Dataset entries:

(** * A shallow embedding of agent.py (class ECNUChatAgent)

    The agent is a loop around four methods: [_truncate_history],
    [_call_model], [_execute_action] and [run].  Python values are embedded
    as an inductive type, strings as lists of code points, the instance
    attributes as a record, and everything the agent asks of the outside
    world (HTTP, the shell, the file system) as a record of oracles that a
    small state-and-exception monad consults and records.

    What is left out: the [print] calls, which do not change the object;
    floats among the values; the [model] and [temperature] fields of the
    request, which are constants.  What is assumed: the console takes
    every text that is printed (a console that refuses one, as a UTF-8
    console refuses a lone surrogate, makes [print] raise, and the prints
    of [_execute_action] are outside its [try] blocks); [json.loads] is a
    function of its argument; [subprocess.run], [pathlib], [open] and
    [requests.post] answer as the world decides and raise only subclasses
    of [Exception]; a [KeyboardInterrupt] arrives at the prompt only. *)

From Stdlib Require Import List ZArith NArith Lia Bool String Ascii DecimalString.
Set Warnings "-register-all".
Import ListNotations.
Local Open Scope string_scope.
Local Open Scope list_scope.
Local Open Scope Z_scope.

(** ** Python strings

    A Python [str] is a sequence of code points, and [len] counts code
    points.  Literals are written as UTF-8 text and decoded by [u]. *)

Definition pystr := list N.

Fixpoint bytes_of_string (s : string) : list N :=
  match s with
  | EmptyString => []
  | String c s' => N_of_ascii c :: bytes_of_string s'
  end.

### TASK GOAL
Please quote exactly the lines from the one containing "From Stdlib Require" through the last line of the records above, both included, and nothing else.

### RESPONSE TO THE EXERCISE
From Stdlib Require Import List ZArith NArith Lia Bool String Ascii DecimalString.
Set Warnings "-register-all".
Import ListNotations.
Local Open Scope string_scope.
Local Open Scope list_scope.
Local Open Scope Z_scope.

(** ** Python strings

    A Python [str] is a sequence of code points, and [len] counts code
    points.  Literals are written as UTF-8 text and decoded by [u]. *)

Definition pystr := list N.

Fixpoint bytes_of_string (s : string) : list N :=
  match s with
  | EmptyString => []
  | String c s' => N_of_ascii c :: bytes_of_string s'
  end.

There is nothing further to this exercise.